It’s spring break for the Techies!!!  Two weeks of glorious, guilt-free techiness with little or no interruptions.  What shall I do?  What shall I do?  I know, I’ll be extra geeky and make a list……

  1.  Finish my computer recipe file.  You know those cute little boxes of recipes that get handed down from generation to generation?  Those are SO passe.  Now, you spend 800 hours typing your faves into your computer, filing them by category, cuisine, and ingredients.  Then you spend 400 more hours taking pictures of each of the recipes as you prepare them, then scanning them into the program for visual effect.  No more going to the little box and ruffling through it to find your needed recipe.  Nope, they are now right at the tip of your laptop…after you spend 5 minutes booting it up, then loading the program, then typing in the search terms.  Talk about a time saver! 
  2. Work on my digital scrapbook.  I “invested” in one of those digital scrapbook programs that lets you do all sorts of creative things with your pictures and memories.  I think I thought that if the project involved my mouse and flashing screen, it would be more motivating than big books of colored construction paper and various curvy cut scissors.  I may have been mistaken. It seems that pictures of us huddled over laptops at various seasons and holidays just doesn’t do much for the creative juices.  Maybe next year we could turn off our virtual fireworks display on the 4th, and go outside and see what’s happening in the sky?  Who knows?  There could be an inspiring Kodak moment there.
  3. Work on reunion emailsThis year is the dreaded 2-0.  Yep, you heard me.  20 years. I was graduating high school long before Hannah Montana was a zygote in the Disney incubator.  Before Michael Jackson had gone “Bad” and before Bono was a Nobel nominee.  So 20 years later, it is reunion time, and that means figuring out where all those crazy kids in the parachute pants ended up.  Hopefully, they all signed up at Classmates.com.  Otherwise, I’ve got my work cut out for me.
  4. 3D Landscape my flower gardenNothing says spring like digitally designing your petunia layout with your new gardening software.  Where else can you read about common pests, research new garden tools, read profiles of each of your perennials, and watch animated videos of your dream garden – – all in the same place!  This program has everything a green thumb could want: a garden care calendar, the ability to “see” your garden from every angle and in every season, and even a botanical game.  Wait, a botanical game?  I didn’t know that was in here.  How cool!  Name seven perennials native to the Southwest?  Oh, I can SO beat this level………….
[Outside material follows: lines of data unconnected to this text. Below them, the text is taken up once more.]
Lemma score_obstacle_add g m op m1 :
  score_obstacle is_vehicle is_person g m op = Ok m1 ->
  exists s, per_obstacle g op = Ok s
    /\ ((vehicle_sel op = true /\ person_sel op = false
         /\ m1 = add_vehicle (incr_vehicle m) (msd_of s) (ade_of s) (fde_of s))
        \/ (vehicle_sel op = false /\ person_sel op = true
            /\ m1 = add_person (incr_person m) (msd_of s) (ade_of s) (fde_of s))).
Proof.
  unfold score_obstacle, per_obstacle, vehicle_sel, person_sel.
  destruct (dict_get (op_id op) g) as [gt|e]; simpl; [|discriminate].
  destruct (trajectory_metrics _ _) as [[[a b] f]|e] eqn:ET.
  - destruct (is_vehicle (op_label op)) eqn:Ev; simpl.
    + intros H; inversion H; subst. exists (a, b, f). split; [reflexivity|].
      left. auto.
    + destruct (is_person (op_label op)) eqn:Ep; simpl; [|discriminate].
      intros H; inversion H; subst. exists (a, b, f). split; [reflexivity|].
      right. auto.
  - destruct (is_vehicle (op_label op)); simpl; [discriminate|].
    destruct (is_person (op_label op)); simpl; discriminate.
Qed.

Lemma class_sum_cons sel f op s rest :
  class_sum sel f ((op, s) :: rest)
  == (if sel op then f s else 0) + class_sum sel f rest.
Proof.
  unfold class_sum. simpl. destruct (sel op); simpl.
  - apply DecayExtras.py_sum_cons.
  - ring.
Qed.

Lemma score_obstacles_sums g preds : forall m m',
  score_obstacles is_vehicle is_person g m preds = Ok m' ->
  exists scores, Forall2 (fun op s => per_obstacle g op = Ok s) preds scores
    /\ vehicle_msd m' == vehicle_msd m + class_sum vehicle_sel msd_of (combine preds scores)
    /\ vehicle_ade m' == vehicle_ade m + class_sum vehicle_sel ade_of (combine preds scores)
    /\ vehicle_fde m' == vehicle_fde m + class_sum vehicle_sel fde_of (combine preds scores)
    /\ person_msd m' == person_msd m + class_sum person_sel msd_of (combine preds scores)
    /\ person_ade m' == person_ade m + class_sum person_sel ade_of (combine preds scores)
    /\ person_fde m' == person_fde m + class_sum person_sel fde_of (combine preds scores).
Proof.
  induction preds as [|op preds IH]; intros m m' H; simpl in H.
  - inversion H; subst. exists []. unfold class_sum, py_sum. simpl.
    repeat split; try constructor; ring.
  - destruct (score_obstacle is_vehicle is_person g m op) as [m1|e] eqn:E;
      simpl in H; [|discriminate].
    destruct (IH m1 m' H) as [scores [Hf [A1 [A2 [A3 [A4 [A5 A6]]]]]]].
    destruct (score_obstacle_add g m op m1 E) as [s [Hs Hc]].
    exists (s :: scores). split; [constructor; assumption|].
    cbn [combine]. rewrite !class_sum_cons.
    rewrite A1, A2, A3, A4, A5, A6.
    destruct Hc as [[Hv [Hp ->]]|[Hv [Hp ->]]]; rewrite Hv, Hp; simpl;
      repeat split; ring.
Qed.

(** X13: when [_calculate_metrics] succeeds, every obstacle's ground
    trajectory was found and scored, and the vehicle (resp. person) MSD,
    ADE and FDE sums are the sums of the per-obstacle MSD, ADE and FDE over
    the obstacles classified as vehicles (resp. persons, i.e. not vehicles
    but persons). *)
Theorem X13_class_sums (ground : GroundDict) (preds : list (ObstaclePrediction Label))
    (r : Metrics * list Row) :
  calculate_metrics is_vehicle is_person ground preds = Ok r ->
  exists scores, Forall2 (fun op s => per_obstacle ground op = Ok s) preds scores
    /\ vehicle_msd (fst r) == class_sum vehicle_sel msd_of (combine preds scores)
    /\ vehicle_ade (fst r) == class_sum vehicle_sel ade_of (combine preds scores)
    /\ vehicle_fde (fst r) == class_sum vehicle_sel fde_of (combine preds scores)
    /\ person_msd (fst r) == class_sum person_sel msd_of (combine preds scores)
    /\ person_ade (fst r) == class_sum person_sel ade_of (combine preds scores)
    /\ person_fde (fst r) == class_sum person_sel fde_of (combine preds scores).
Proof.
  unfold calculate_metrics. intros H.
  destruct (score_obstacles is_vehicle is_person ground metrics0 preds) as [m|e] eqn:E;
    simpl in H; [|discriminate].
  inversion H; subst. simpl.
  destruct (score_obstacles_sums ground preds metrics0 m E)
    as [scores [Hf [A1 [A2 [A3 [A4 [A5 A6]]]]]]].
  exists scores. split; [exact Hf|]. simpl in *.
  rewrite A1, A2, A3, A4, A5, A6. repeat split; ring.
Qed.

End Facts.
Maybe I was getting a little too ambitious there. I mean there will always be summer break, right?  After all, most people spend spring break doing shots off people’s belly buttons, right?  So perhaps I was overshooting a bit.  Spring break is for fun, for frolicking, for becoming a Level 3 Master Gardener….Two main functions of leaves?  Are they kidding me?  I am going to OWN this game…

p.s.  While I earn my medal in microflora, I would sure love to hear from all of you…what are your plans for spring break?

Anyone Seen My Hacky Sack?

I have lately realized that being “Techie” doesn’t necessarily mean being “Fetch” (which, I am told, means ‘with the times’).   In fact, my boys often accuse me of being out of the loop – – even old fashioned – – about some things.  Fashioned, maybe….but old?  Hmph.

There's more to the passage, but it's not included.